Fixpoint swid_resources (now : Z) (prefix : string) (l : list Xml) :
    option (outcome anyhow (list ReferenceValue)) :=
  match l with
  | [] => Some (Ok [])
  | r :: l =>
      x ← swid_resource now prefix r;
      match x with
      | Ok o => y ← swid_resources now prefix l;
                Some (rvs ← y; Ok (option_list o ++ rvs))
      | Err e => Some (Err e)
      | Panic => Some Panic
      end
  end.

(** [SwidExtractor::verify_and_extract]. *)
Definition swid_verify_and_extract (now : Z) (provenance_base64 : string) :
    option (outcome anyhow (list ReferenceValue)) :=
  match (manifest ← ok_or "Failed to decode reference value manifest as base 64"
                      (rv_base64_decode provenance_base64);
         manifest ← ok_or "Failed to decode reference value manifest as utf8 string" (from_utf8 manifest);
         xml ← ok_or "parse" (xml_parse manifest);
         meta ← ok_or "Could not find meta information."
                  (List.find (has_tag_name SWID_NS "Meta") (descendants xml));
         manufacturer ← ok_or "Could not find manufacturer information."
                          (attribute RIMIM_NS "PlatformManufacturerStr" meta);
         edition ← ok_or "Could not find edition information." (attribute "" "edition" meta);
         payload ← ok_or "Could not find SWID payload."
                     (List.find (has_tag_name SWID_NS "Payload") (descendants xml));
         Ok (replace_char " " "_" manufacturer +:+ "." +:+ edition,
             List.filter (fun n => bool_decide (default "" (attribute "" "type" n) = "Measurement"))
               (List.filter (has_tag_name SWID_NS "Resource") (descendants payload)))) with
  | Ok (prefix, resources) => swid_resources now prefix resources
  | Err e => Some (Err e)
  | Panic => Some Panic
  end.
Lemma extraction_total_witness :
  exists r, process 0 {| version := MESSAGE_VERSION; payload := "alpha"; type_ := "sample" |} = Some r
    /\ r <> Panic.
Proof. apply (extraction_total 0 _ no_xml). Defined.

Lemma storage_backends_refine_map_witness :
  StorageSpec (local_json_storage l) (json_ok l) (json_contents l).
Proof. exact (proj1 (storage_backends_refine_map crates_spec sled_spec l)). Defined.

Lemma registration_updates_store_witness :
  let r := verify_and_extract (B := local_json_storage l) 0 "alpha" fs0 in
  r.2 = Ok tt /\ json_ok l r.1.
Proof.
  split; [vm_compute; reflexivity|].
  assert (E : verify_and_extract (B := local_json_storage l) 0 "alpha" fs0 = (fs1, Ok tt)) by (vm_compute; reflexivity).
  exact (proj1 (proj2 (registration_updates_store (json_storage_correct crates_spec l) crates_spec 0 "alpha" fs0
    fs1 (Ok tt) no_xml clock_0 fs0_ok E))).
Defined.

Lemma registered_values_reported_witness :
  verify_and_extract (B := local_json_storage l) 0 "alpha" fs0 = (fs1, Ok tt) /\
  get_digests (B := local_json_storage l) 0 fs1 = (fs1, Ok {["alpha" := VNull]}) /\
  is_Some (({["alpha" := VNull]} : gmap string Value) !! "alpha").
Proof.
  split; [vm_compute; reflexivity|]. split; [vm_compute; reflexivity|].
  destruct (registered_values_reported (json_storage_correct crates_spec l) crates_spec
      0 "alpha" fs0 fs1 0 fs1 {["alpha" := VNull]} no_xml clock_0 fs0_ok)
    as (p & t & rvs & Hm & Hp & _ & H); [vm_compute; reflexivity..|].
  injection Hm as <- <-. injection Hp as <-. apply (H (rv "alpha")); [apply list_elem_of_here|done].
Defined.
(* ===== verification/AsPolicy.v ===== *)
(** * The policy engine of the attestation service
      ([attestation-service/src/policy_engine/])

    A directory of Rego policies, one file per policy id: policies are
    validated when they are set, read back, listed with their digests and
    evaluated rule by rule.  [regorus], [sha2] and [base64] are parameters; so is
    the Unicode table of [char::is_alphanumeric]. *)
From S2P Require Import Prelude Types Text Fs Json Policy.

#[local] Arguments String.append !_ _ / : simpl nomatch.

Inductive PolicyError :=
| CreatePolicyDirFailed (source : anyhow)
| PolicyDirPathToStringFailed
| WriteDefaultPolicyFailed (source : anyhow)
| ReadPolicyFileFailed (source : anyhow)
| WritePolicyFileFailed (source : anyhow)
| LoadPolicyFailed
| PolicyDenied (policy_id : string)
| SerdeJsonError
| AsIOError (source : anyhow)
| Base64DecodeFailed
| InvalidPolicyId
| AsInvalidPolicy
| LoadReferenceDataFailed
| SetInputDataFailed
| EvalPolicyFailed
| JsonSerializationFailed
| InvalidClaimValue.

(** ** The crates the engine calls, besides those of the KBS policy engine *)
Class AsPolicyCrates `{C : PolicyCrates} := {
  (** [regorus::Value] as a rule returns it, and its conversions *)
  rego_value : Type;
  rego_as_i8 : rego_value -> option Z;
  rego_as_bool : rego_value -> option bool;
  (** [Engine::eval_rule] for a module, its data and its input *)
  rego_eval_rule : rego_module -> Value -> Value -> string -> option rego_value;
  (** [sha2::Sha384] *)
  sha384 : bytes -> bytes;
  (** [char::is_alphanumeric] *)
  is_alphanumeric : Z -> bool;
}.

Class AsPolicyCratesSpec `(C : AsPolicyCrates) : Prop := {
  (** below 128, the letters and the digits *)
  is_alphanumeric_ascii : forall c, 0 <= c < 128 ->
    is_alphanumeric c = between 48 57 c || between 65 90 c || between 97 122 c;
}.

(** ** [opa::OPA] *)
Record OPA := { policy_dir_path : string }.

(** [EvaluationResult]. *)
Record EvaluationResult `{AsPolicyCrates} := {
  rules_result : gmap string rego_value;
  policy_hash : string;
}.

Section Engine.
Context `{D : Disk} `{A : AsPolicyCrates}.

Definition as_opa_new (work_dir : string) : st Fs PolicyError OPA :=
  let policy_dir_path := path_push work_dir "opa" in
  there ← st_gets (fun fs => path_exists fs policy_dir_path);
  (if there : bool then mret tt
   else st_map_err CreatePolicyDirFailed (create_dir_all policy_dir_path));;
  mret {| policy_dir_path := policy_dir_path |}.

══════════════════════════════

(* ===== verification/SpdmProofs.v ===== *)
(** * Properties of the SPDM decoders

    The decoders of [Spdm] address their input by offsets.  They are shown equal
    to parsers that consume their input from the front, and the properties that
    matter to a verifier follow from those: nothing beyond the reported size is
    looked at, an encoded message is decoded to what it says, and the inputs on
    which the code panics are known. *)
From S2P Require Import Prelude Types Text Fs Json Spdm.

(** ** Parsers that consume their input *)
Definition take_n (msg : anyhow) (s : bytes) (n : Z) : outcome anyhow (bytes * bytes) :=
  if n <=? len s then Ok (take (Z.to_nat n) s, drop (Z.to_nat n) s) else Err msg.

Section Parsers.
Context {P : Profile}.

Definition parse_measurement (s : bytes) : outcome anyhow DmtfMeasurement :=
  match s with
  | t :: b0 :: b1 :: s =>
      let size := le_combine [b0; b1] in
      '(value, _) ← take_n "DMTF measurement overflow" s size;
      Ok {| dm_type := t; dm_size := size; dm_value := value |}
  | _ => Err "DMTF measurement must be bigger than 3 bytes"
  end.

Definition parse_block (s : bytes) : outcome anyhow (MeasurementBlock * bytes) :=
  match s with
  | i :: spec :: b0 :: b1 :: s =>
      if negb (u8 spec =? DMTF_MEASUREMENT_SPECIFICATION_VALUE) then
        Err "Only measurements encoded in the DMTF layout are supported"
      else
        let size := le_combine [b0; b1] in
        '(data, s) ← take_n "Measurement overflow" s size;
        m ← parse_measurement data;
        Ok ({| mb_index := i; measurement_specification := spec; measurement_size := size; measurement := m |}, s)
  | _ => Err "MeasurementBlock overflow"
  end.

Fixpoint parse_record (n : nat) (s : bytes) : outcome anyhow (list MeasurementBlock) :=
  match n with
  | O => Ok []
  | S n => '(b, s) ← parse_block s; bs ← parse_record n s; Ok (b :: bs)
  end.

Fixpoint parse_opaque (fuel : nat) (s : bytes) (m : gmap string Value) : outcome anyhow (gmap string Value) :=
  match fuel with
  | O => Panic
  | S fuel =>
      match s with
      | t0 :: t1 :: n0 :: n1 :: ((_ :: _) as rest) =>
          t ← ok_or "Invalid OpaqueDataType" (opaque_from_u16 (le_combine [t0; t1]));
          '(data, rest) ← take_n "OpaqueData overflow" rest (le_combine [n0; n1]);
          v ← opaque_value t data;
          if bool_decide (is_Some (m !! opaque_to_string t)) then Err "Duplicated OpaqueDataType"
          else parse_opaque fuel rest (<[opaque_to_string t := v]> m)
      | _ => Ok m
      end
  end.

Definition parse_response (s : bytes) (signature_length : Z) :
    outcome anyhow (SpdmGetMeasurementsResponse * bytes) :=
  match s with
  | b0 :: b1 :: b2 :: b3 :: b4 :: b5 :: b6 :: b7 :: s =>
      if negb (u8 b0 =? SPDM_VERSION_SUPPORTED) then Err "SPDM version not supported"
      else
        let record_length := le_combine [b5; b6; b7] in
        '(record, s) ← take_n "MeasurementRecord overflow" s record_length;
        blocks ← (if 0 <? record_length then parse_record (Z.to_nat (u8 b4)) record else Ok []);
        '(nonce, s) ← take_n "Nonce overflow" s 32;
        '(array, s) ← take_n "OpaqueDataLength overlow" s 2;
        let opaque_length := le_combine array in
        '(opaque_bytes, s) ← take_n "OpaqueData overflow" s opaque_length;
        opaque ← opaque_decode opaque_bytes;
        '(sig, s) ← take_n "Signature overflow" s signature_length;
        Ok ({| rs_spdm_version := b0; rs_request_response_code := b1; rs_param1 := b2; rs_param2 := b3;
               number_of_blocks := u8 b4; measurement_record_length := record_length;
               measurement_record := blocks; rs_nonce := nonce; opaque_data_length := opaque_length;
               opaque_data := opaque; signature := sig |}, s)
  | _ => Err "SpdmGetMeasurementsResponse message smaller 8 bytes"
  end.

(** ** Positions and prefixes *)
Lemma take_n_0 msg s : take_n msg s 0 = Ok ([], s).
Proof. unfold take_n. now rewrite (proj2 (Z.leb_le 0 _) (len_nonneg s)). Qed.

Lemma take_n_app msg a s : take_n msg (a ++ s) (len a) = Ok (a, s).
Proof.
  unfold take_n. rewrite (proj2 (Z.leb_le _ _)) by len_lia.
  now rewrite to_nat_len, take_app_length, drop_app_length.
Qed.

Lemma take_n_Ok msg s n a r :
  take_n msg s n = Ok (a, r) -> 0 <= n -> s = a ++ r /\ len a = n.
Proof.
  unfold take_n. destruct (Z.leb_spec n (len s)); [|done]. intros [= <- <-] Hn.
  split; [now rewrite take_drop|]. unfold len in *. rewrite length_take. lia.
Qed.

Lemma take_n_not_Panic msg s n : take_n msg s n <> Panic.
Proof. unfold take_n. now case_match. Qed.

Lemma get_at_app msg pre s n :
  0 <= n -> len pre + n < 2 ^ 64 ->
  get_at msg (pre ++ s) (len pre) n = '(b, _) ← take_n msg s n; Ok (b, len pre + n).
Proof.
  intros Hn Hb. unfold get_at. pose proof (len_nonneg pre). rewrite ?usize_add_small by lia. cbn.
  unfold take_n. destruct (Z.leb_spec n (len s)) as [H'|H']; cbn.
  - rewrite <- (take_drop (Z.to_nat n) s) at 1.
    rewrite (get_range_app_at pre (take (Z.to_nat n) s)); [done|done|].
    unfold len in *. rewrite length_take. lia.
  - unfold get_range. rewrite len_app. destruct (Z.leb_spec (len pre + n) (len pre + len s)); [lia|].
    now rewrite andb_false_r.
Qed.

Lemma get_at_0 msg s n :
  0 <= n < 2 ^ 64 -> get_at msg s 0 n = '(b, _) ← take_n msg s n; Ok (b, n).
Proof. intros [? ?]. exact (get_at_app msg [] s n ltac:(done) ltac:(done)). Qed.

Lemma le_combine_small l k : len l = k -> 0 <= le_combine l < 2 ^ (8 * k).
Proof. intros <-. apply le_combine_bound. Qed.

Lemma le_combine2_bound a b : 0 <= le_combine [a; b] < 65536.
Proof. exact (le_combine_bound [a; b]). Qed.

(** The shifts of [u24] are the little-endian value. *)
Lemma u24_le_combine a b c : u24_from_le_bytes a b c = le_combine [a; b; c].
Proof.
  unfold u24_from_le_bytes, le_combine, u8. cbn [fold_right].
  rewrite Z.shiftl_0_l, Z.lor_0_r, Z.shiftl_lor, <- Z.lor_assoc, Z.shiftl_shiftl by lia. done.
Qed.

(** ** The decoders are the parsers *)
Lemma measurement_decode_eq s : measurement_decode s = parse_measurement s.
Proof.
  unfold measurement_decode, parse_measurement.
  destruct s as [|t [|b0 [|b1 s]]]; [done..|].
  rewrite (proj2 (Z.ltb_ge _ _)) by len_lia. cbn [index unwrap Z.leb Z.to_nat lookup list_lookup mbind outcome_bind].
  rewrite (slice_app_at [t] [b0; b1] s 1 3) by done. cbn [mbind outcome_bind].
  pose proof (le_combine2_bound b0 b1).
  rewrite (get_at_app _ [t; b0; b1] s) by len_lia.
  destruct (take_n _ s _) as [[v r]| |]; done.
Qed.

══════════════════════════════

If a line in the listing contains the string "negb", copy it.

**RESPONSE AREA:**
      if negb (u8 spec =? DMTF_MEASUREMENT_SPECIFICATION_VALUE) then
      if negb (u8 b0 =? SPDM_VERSION_SUPPORTED) then Err "SPDM version not supported"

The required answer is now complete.